Com a decisão do Supremo Tribunal Federal (STF) de que o aborto até o terceiro mês de gestação não é crime, o debate em torno da questão tomou lugar nas redes sociais e também no espaço físico.

Essa questão veio à tona na última terça-feira (29), quando Luís Roberto Barroso, Edson Fachin,Rosa Weber, Luiz Fux e Marco Aurélio Mello (primeira turma do STF) julgaram um caso de aborto que envolveu pessoas de Duque de Caxias (RJ) que foram denunciadas pelo Ministério Público. O grupo havia sido denunciado por crime de aborto e formação de quadrilha, mesmo havendo consentimento da gestante sobre o ato.

Fernando Frazão/Agência Brasil

Ato no Rio de Janeio em março de 2016. Créditos: Fernando Frazão/ Agência Brasil

Crédito: Fernando Frazão/Agência Brasil

Os acusados foram presos, porém, os ministros votaram pela liberdade de cada um deles, entendendo que os artigos do Código Penal que criminalizam o aborto não vão ao encontro da Constituição Federal de 1988. A decisão valeu apenas para o caso específico que ocorreu no Rio de Janeiro e não descriminaliza o aborto no país. No entanto, marca um avanço no país, já que casos semelhantes podem receber o mesmo tratamento.
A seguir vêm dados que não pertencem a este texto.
(* ===== verification/Regex.v ===== *)
(** * Regular expressions

    The fragment of JavaScript's regular expressions the program uses: character
    classes, sequence, choice and iteration, matched against a whole string
    (a pattern between [^] and [$], no flag).  [re_test] is the executable
    matcher, by derivatives; [re_lang] is the language a pattern denotes. *)

From S2P Require Export Prelude.
From Stdlib Require Import Ascii.

Inductive regex :=
  | RNone
  | REps
  | RClass (p : ascii -> bool)
  | RSeq (r1 r2 : regex)
  | RAlt (r1 r2 : regex)
  | RStar (r : regex).

(** [r+] *)
Definition RPlus (r : regex) : regex := RSeq r (RStar r).

(** One literal character, and a range such as [a-z]. *)
Definition RChar (c : ascii) : regex := RClass (fun d => d === c).
Definition in_range (lo hi c : ascii) : bool :=
  (nat_of_ascii lo <=? nat_of_ascii c) && (nat_of_ascii c <=? nat_of_ascii hi).

(** The language of a pattern. *)
Inductive re_lang : regex -> string -> Prop :=
  | lang_eps : re_lang REps ""
  | lang_class p c : p c = true -> re_lang (RClass p) (String c "")
  | lang_seq r1 r2 s1 s2 : re_lang r1 s1 -> re_lang r2 s2 -> re_lang (RSeq r1 r2) (s1 +:+ s2)
  | lang_alt_l r1 r2 s : re_lang r1 s -> re_lang (RAlt r1 r2) s
  | lang_alt_r r1 r2 s : re_lang r2 s -> re_lang (RAlt r1 r2) s
  | lang_star_nil r : re_lang (RStar r) ""
  | lang_star_cons r s1 s2 :
      re_lang r s1 -> re_lang (RStar r) s2 -> re_lang (RStar r) (s1 +:+ s2).

Fixpoint nullable (r : regex) : bool :=
  match r with
  | RNone | RClass _ => false
  | REps | RStar _ => true
  | RSeq r1 r2 => nullable r1 && nullable r2
  | RAlt r1 r2 => nullable r1 || nullable r2
  end.

Fixpoint deriv (c : ascii) (r : regex) : regex :=
  match r with
  | RNone | REps => RNone
  | RClass p => if p c then REps else RNone
  | RSeq r1 r2 =>
      if nullable r1 then RAlt (RSeq (deriv c r1) r2) (deriv c r2) else RSeq (deriv c r1) r2
  | RAlt r1 r2 => RAlt (deriv c r1) (deriv c r2)
  | RStar r => RSeq (deriv c r) (RStar r)
  end.

(** [/^r$/.test(s)] *)
Fixpoint re_test (r : regex) (s : string) : bool :=
  match s with
  | EmptyString => nullable r
  | String c s' => re_test (deriv c r) s'
  end.

#[export] Hint Constructors re_lang : spade.

(** Inversion of the language at each constructor of a pattern. *)
Lemma re_lang_none s : ~ re_lang RNone s.
Proof. intros H. inversion H. Qed.

Lemma re_lang_seq r1 r2 s :
  re_lang (RSeq r1 r2) s <-> exists s1 s2, s = s1 +:+ s2 /\ re_lang r1 s1 /\ re_lang r2 s2.
Proof.
  split.
  - inversion 1; subst; eauto.
  - intros (s1 & s2 & -> & ? & ?). by constructor.
Qed.

Lemma re_lang_alt r1 r2 s : re_lang (RAlt r1 r2) s <-> re_lang r1 s \/ re_lang r2 s.
Proof. split; [inversion 1; eauto | intros [?|?]; auto with spade]. Qed.

Lemma re_lang_class p s : re_lang (RClass p) s <-> exists c, s = String c "" /\ p c = true.
Proof. split; [inversion 1; eauto | intros (c & -> & ?); by constructor]. Qed.

Lemma nullable_spec r : nullable r = true <-> re_lang r "".
Proof.
  induction r as [| |p|r1 IH1 r2 IH2|r1 IH1 r2 IH2|r IH]; simpl.
  - split; [done | inversion 1].
  - split; auto with spade.
  - split; [done | rewrite re_lang_class; by intros (? & ? & _)].
  - rewrite andb_true_iff, IH1, IH2, re_lang_seq. split.
    + intros [? ?]. by exists "", "".
    + by intros ([|] & [|] & ? & ? & ?).
  - by rewrite orb_true_iff, IH1, IH2, re_lang_alt.
  - split; auto with spade.
Qed.

(** A nonempty word of [r*] starts with a nonempty word of [r]. *)
Lemma re_lang_star_cons_inv r c s :
  re_lang (RStar r) (String c s) ->
  exists s1 s2, s = s1 +:+ s2 /\ re_lang r (String c s1) /\ re_lang (RStar r) s2.
Proof.
  remember (RStar r) as r' eqn:Hr. remember (String c s) as w eqn:Hw. intros H.
  revert r s Hr Hw.
  induction H as [| | | | | |r1 [|c1 s1] s2 H1 IH1 H2 IH2]; intros; simplify_eq.
  - by apply (IH2 r s).
  - rewrite string_app_cons in Hw. simplify_eq. eauto.
Qed.

Lemma deriv_spec r c s : re_lang (deriv c r) s <-> re_lang r (String c s).
Proof.
  revert s. induction r as [| |p|r1 IH1 r2 IH2|r1 IH1 r2 IH2|r IH]; intros s; simpl.
  - split; inversion 1.
  - split; inversion 1.
  - rewrite re_lang_class. destruct (p c) eqn:Hp.
    + split; [inversion 1; subst; eauto | intros (? & ? & ?); simplify_eq; constructor].
    + split; [inversion 1 | intros (? & ? & ?); congruence].
  - assert (Hseq : re_lang (RSeq r1 r2) (String c s) <->
      re_lang (RSeq (deriv c r1) r2) s \/ (nullable r1 = true /\ re_lang (deriv c r2) s)).
    { rewrite !re_lang_seq, nullable_spec, IH2. split.
      - intros ([|c' s1] & s2 & Heq & H1 & H2); [right; by rewrite Heq|].
        rewrite string_app_cons in Heq. simplify_eq. left. exists s1, s2. by rewrite IH1.
      - intros [(s1 & s2 & -> & H1 & H2)|[H1 H2]].
        + exists (String c s1), s2. by rewrite <-IH1.
        + by exists "", (String c s). }
    destruct (nullable r1).
    + rewrite re_lang_alt, Hseq. naive_solver.
    + rewrite Hseq. naive_solver.
  - by rewrite !re_lang_alt, IH1, IH2.
  - rewrite re_lang_seq. split.
    + intros (s1 & s2 & -> & H1%IH & H2). rewrite <-string_app_cons. by constructor.
    + intros (s1 & s2 & -> & H1 & H2)%re_lang_star_cons_inv. exists s1, s2. by rewrite IH.
Qed.

(** The matcher decides the language. *)
Lemma re_test_spec r s : re_test r s = true <-> re_lang r s.
Proof.
  revert r. induction s as [|c s IH]; intros r; simpl; [apply nullable_spec|].
  by rewrite IH, deriv_spec.
Qed.

(** A class under a star: every character is in the class. *)
Fixpoint all_chars (p : ascii -> bool) (s : string) : bool :=
  match s with
  | EmptyString => true
  | String c s' => p c && all_chars p s'
  end.

Lemma re_lang_star_class p s : re_lang (RStar (RClass p)) s <-> all_chars p s = true.
Proof.
  induction s as [|c s IH]; simpl; [split; auto with spade|].
  rewrite andb_true_iff, <-IH. split.
  - intros Hs. apply re_lang_star_cons_inv in Hs as (s1 & s2 & -> & H1 & H2).
    apply re_lang_class in H1 as (c' & Heq & Hp). by simplify_eq.
  - intros [Hp Hs]. change (String c s) with (String c "" +:+ s).
    constructor; [by constructor | done].
Qed.

(** [s] does not contain the character [c]. *)
Definition char_free (c : ascii) (s : string) : bool := all_chars (fun c' => negb (c' === c)) s.

Lemma all_chars_app p s1 s2 : all_chars p (s1 +:+ s2) = all_chars p s1 && all_chars p s2.
Proof.
  induction s1 as [|c s1 IH]; [done|]. rewrite string_app_cons. simpl. by rewrite IH, andb_assoc.
Qed.

(** The first occurrence of a separator splits a string in one way. *)
Lemma split_char_inj c s t u v :
  char_free c s = true -> char_free c u = true ->
  s +:+ String c t = u +:+ String c v -> s = u /\ t = v.
Proof.
  unfold char_free. revert u. induction s as [|d s IH]; intros [|d' u] Hs Hu Heq;
    rewrite ?string_app_nil_l, ?string_app_cons in Heq; simpl in *; bool_prop; simplify_eq; [done|].
  destruct (IH u) as [-> ->]; done.
Qed.

(** The last occurrence of a separator splits a string in one way. *)
Lemma split_char_inj_last c s t u v :
  char_free c t = true -> char_free c v = true ->
  s +:+ String c t = u +:+ String c v -> s = u /\ t = v.
Proof.
  assert (Hno : forall (x y : string), char_free c (x +:+ String c y) = true -> False).
  { intros x y Hf. unfold char_free in Hf. rewrite all_chars_app in Hf. simpl in Hf.
    rewrite eqb_refl_js, andb_false_r in Hf. done. }
  unfold char_free in *. revert u. induction s as [|d s IH]; intros [|d' u] Ht Hv Heq;
    rewrite ?string_app_nil_l, ?string_app_cons in Heq; simplify_eq; [done| | |].
  - by destruct (Hno _ _ Ht).
  - by destruct (Hno _ _ Hv).
  - destruct (IH u) as [-> ->]; done.
Qed.

(** The decimal representation of a natural number has only digits. *)
Lemma pretty_N_char_digit x : in_range "0" "9" (pretty_N_char x) = true.
Proof. unfold pretty_N_char. repeat case_match; vm_compute; reflexivity. Qed.

Lemma pretty_N_go_digits x s :
  all_chars (in_range "0" "9") s = true -> all_chars (in_range "0" "9") (pretty_N_go x s) = true.
Proof.
  revert s. induction (N.lt_wf_0 x) as [x _ IH]. intros s Hs.
  destruct (decide (0 < x)%N) as [Hx|Hx].
  - rewrite pretty_N_go_step by done. apply IH; [apply N.div_lt; lia|]. simpl.
    by rewrite pretty_N_char_digit, Hs.
  - replace x with 0%N by lia. by rewrite pretty_N_go_0.
Qed.

Lemma pretty_digits (n : nat) : all_chars (in_range "0" "9") (pretty n) = true.
Proof.
  unfold pretty, pretty_nat, pretty, pretty_N. case_decide; [reflexivity|]. by apply pretty_N_go_digits.
Qed.

Lemma all_chars_impl (p q : ascii -> bool) s :
  (forall c, p c = true -> q c = true) -> all_chars p s = true -> all_chars q s = true.
Proof.
  intros Hpq. induction s as [|c s IH]; simpl; [done|]. rewrite !andb_true_iff. intros [??]. auto.
Qed.

Lemma pretty_char_free c (n : nat) : in_range "0" "9" c = false -> char_free c (pretty n) = true.
Proof.
  intros Hc. unfold char_free. eapply all_chars_impl; [|apply pretty_digits].
  intros d Hd. simpl. bool_prop. intros ->. congruence.
Qed.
Precisamos falar sobre o aborto na periferia

N0 dia 28 de setembro o Nós, mulheres da periferia participou da Virada Feminista Online, a qual tinha como tema principal discutir a Descriminalização do aborto na América Latina e Caribe. O debate do Nós enfatizou a questão a partir de um recorte territorial e racial.

Maria Fernanda Terra, enfermeira e professora que estuda gênero e saúde. Jennyfer Nascimento, da zona sul de São Paulo e Daniele Silva Braga, ambas da coletiva Fala Guerreira, foram as nossas convidadas, com a mediação de uma das integrantes do Nós, Semayat Oliveira.

No debate, as mulheres falaram sobre a dificuldade que a mulher da periferia tem de reconhecer seu corpo, já pouco se fala do corpo da menina periférica ainda na escola. Como o sexo ainda é um tabu entre as mulheres periféricas. E sobre os motivos que levam o assunto sobre o aborto ainda um tema polêmico e pouco discutido abertamente, questões religiosas e de saúde pública permearem esse debate que foi um primeiro passo para começarmos a falar sobre o assunto.